EXERCISE DIRECTIONS: In the records below, begin at the line containing "apply eq_sym, app_nil" and end at the line containing "assert (cap = c2)"; quote every line in that span exactly, including both boundary lines, and no others.
----- EXERCISE MATERIAL
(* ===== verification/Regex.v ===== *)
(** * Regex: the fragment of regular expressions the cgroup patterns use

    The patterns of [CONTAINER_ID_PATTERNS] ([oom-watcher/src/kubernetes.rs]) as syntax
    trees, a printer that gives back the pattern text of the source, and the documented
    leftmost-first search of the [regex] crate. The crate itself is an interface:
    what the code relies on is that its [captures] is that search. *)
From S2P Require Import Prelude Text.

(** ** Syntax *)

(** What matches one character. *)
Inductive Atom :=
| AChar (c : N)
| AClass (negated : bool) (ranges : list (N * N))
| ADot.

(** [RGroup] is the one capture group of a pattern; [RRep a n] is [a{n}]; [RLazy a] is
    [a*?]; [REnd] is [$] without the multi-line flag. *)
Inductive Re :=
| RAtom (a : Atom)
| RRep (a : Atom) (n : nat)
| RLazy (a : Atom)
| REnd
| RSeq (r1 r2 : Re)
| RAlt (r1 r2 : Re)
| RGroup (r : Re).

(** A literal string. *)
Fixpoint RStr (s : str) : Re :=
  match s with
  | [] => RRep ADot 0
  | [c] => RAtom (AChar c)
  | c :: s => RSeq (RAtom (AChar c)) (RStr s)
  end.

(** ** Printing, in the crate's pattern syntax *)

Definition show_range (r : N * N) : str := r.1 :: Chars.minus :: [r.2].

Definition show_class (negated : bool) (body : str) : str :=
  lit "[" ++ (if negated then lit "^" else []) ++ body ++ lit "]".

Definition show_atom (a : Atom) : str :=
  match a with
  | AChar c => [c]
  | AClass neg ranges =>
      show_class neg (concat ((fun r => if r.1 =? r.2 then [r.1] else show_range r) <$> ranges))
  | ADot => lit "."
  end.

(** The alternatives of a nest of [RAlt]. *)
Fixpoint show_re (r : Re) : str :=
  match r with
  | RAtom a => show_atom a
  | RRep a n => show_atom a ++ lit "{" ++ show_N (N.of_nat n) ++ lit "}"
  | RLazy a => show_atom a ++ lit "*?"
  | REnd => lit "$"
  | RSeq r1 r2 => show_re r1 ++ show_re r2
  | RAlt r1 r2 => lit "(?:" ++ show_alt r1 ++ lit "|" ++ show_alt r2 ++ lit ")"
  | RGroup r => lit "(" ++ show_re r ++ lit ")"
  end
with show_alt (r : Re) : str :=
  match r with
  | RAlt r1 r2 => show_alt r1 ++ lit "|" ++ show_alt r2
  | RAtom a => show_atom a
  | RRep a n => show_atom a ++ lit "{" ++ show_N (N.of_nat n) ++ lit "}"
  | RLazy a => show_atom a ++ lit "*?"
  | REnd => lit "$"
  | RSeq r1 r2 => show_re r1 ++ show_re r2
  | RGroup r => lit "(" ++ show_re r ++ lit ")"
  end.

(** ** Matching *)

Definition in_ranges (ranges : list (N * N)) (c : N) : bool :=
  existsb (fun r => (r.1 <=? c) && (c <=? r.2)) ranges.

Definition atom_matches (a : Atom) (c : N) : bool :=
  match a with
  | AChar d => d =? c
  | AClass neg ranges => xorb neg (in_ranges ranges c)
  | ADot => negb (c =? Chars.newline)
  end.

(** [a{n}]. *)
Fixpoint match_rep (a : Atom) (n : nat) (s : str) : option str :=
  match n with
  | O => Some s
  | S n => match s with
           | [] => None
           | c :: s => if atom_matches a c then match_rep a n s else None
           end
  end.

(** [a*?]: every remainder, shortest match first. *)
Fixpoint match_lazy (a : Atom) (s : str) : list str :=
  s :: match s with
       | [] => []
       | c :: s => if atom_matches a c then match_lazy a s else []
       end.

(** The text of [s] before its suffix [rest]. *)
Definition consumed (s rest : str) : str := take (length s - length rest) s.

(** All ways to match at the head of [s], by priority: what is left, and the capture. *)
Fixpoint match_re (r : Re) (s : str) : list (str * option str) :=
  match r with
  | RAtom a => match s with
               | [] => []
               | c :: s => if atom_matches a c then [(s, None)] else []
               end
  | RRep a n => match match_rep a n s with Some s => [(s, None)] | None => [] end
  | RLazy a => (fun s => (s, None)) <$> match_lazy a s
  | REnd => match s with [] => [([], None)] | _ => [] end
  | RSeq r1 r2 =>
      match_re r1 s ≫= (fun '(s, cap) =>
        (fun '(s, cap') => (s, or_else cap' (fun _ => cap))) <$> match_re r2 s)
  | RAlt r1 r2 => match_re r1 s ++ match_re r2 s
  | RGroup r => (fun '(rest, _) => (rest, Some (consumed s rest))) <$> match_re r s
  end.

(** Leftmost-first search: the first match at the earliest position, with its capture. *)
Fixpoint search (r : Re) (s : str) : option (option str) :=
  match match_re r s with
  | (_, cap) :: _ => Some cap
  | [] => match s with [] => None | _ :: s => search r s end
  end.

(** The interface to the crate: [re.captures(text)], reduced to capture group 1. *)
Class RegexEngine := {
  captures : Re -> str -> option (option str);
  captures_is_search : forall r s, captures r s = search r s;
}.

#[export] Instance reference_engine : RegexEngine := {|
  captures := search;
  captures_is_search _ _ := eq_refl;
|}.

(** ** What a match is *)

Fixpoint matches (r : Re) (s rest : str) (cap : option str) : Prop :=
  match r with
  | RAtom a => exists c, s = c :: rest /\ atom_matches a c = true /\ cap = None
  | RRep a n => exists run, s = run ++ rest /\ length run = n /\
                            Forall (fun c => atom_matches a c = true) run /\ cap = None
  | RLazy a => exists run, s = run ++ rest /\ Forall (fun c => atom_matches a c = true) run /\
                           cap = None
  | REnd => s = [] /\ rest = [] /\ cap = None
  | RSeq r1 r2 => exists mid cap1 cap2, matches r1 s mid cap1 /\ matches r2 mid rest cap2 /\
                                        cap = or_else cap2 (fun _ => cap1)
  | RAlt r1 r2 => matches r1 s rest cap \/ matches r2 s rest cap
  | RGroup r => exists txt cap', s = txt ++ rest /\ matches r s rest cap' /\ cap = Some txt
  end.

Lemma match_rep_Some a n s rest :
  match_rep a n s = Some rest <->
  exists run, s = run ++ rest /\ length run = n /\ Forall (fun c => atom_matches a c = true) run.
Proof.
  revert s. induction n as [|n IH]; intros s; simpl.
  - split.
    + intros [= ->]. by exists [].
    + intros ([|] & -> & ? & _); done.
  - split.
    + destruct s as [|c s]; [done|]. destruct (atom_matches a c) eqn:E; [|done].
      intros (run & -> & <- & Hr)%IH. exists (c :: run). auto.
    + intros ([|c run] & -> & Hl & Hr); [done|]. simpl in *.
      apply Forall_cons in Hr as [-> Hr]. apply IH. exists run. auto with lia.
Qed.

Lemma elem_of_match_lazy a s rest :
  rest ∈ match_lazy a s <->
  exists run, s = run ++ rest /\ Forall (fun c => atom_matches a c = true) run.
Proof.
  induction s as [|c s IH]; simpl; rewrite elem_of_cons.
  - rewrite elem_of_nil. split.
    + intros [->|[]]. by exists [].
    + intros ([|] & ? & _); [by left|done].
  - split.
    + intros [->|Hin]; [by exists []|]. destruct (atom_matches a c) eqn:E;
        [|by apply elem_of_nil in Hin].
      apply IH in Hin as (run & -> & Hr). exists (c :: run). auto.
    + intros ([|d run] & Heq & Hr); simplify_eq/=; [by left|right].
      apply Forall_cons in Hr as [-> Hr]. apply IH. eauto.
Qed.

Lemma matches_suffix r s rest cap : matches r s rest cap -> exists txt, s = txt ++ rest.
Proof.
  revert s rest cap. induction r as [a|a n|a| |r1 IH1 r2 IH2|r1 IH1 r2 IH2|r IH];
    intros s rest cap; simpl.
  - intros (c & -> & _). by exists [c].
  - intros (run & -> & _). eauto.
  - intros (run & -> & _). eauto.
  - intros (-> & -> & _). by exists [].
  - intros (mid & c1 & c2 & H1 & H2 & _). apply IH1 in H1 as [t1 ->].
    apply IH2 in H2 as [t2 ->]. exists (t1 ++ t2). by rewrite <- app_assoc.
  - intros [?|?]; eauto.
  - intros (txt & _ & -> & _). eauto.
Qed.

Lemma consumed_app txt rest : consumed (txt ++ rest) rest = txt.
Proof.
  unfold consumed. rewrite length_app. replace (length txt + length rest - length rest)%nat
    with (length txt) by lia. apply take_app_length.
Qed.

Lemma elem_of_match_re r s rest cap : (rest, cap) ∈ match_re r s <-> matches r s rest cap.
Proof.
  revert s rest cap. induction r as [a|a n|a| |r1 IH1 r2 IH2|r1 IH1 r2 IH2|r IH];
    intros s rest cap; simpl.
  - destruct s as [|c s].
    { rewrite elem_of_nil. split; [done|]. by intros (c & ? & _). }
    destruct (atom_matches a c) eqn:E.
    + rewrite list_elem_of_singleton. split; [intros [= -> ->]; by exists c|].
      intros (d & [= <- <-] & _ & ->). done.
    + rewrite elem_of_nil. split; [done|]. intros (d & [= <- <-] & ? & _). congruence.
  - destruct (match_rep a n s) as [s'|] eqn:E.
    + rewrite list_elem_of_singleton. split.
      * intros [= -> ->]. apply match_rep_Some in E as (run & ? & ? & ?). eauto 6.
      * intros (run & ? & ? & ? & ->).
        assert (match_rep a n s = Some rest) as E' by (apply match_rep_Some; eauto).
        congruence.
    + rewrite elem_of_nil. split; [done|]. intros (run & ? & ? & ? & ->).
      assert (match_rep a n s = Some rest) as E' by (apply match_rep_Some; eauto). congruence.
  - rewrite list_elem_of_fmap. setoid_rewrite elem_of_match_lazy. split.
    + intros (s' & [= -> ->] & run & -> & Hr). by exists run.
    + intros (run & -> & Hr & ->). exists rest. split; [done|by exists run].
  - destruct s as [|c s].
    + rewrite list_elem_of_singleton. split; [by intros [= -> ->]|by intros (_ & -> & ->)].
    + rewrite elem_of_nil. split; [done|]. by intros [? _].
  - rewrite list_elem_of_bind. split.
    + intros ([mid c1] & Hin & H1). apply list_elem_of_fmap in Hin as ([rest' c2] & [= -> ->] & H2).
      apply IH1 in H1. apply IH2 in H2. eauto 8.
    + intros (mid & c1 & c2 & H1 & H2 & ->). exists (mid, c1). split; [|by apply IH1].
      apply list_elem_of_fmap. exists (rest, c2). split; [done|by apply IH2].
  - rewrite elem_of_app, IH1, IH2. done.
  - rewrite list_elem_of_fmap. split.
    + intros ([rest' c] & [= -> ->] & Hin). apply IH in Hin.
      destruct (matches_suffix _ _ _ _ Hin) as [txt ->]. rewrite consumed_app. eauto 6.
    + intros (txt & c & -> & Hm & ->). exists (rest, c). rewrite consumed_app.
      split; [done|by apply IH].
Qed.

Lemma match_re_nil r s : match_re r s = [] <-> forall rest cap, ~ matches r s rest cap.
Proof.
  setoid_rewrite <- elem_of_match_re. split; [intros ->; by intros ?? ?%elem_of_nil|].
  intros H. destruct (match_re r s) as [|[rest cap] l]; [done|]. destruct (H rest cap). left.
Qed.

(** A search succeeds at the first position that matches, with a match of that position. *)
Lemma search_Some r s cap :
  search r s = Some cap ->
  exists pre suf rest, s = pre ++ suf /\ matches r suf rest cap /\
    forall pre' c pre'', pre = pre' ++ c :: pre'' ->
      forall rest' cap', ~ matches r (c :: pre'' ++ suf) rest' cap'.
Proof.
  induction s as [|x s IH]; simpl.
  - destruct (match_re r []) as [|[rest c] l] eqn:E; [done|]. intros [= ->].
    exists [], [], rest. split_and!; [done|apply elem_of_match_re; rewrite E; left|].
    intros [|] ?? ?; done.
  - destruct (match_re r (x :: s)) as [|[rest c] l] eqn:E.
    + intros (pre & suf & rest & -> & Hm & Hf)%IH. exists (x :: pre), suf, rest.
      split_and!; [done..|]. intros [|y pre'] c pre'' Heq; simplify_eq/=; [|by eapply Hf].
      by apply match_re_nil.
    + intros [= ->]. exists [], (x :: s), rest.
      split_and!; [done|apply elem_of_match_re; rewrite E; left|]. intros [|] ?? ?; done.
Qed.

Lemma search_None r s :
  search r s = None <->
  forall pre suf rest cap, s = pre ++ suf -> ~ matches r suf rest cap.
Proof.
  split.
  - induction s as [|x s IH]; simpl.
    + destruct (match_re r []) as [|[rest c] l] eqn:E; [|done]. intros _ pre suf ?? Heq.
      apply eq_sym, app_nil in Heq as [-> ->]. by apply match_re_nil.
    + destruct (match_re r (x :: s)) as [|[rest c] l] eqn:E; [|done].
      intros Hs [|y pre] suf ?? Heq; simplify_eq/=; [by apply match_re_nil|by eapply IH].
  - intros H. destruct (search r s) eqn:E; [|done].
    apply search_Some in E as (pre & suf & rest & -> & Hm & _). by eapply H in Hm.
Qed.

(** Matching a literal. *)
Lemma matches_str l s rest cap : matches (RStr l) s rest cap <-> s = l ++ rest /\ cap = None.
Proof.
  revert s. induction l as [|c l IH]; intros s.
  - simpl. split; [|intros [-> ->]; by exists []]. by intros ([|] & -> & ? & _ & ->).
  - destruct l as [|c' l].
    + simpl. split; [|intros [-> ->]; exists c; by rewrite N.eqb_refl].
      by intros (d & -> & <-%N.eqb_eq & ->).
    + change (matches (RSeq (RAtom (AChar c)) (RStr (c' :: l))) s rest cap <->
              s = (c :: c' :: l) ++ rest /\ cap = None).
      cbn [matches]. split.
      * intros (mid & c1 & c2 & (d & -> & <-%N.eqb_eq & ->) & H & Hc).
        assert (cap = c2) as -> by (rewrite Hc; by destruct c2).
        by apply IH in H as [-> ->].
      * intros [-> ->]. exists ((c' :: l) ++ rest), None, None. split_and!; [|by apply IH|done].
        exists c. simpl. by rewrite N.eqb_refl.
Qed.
----------
RESPONSE TO THIS TASK:
      apply eq_sym, app_nil in Heq as [-> ->]. by apply match_re_nil.
    + destruct (match_re r (x :: s)) as [|[rest c] l] eqn:E; [|done].
      intros Hs [|y pre] suf ?? Heq; simplify_eq/=; [by apply match_re_nil|by eapply IH].
  - intros H. destruct (search r s) eqn:E; [|done].
    apply search_Some in E as (pre & suf & rest & -> & Hm & _). by eapply H in Hm.
Qed.

(** Matching a literal. *)
Lemma matches_str l s rest cap : matches (RStr l) s rest cap <-> s = l ++ rest /\ cap = None.
Proof.
  revert s. induction l as [|c l IH]; intros s.
  - simpl. split; [|intros [-> ->]; by exists []]. by intros ([|] & -> & ? & _ & ->).
  - destruct l as [|c' l].
    + simpl. split; [|intros [-> ->]; exists c; by rewrite N.eqb_refl].
      by intros (d & -> & <-%N.eqb_eq & ->).
    + change (matches (RSeq (RAtom (AChar c)) (RStr (c' :: l))) s rest cap <->
              s = (c :: c' :: l) ++ rest /\ cap = None).
      cbn [matches]. split.
      * intros (mid & c1 & c2 & (d & -> & <-%N.eqb_eq & ->) & H & Hc).
        assert (cap = c2) as -> by (rewrite Hc; by destruct c2).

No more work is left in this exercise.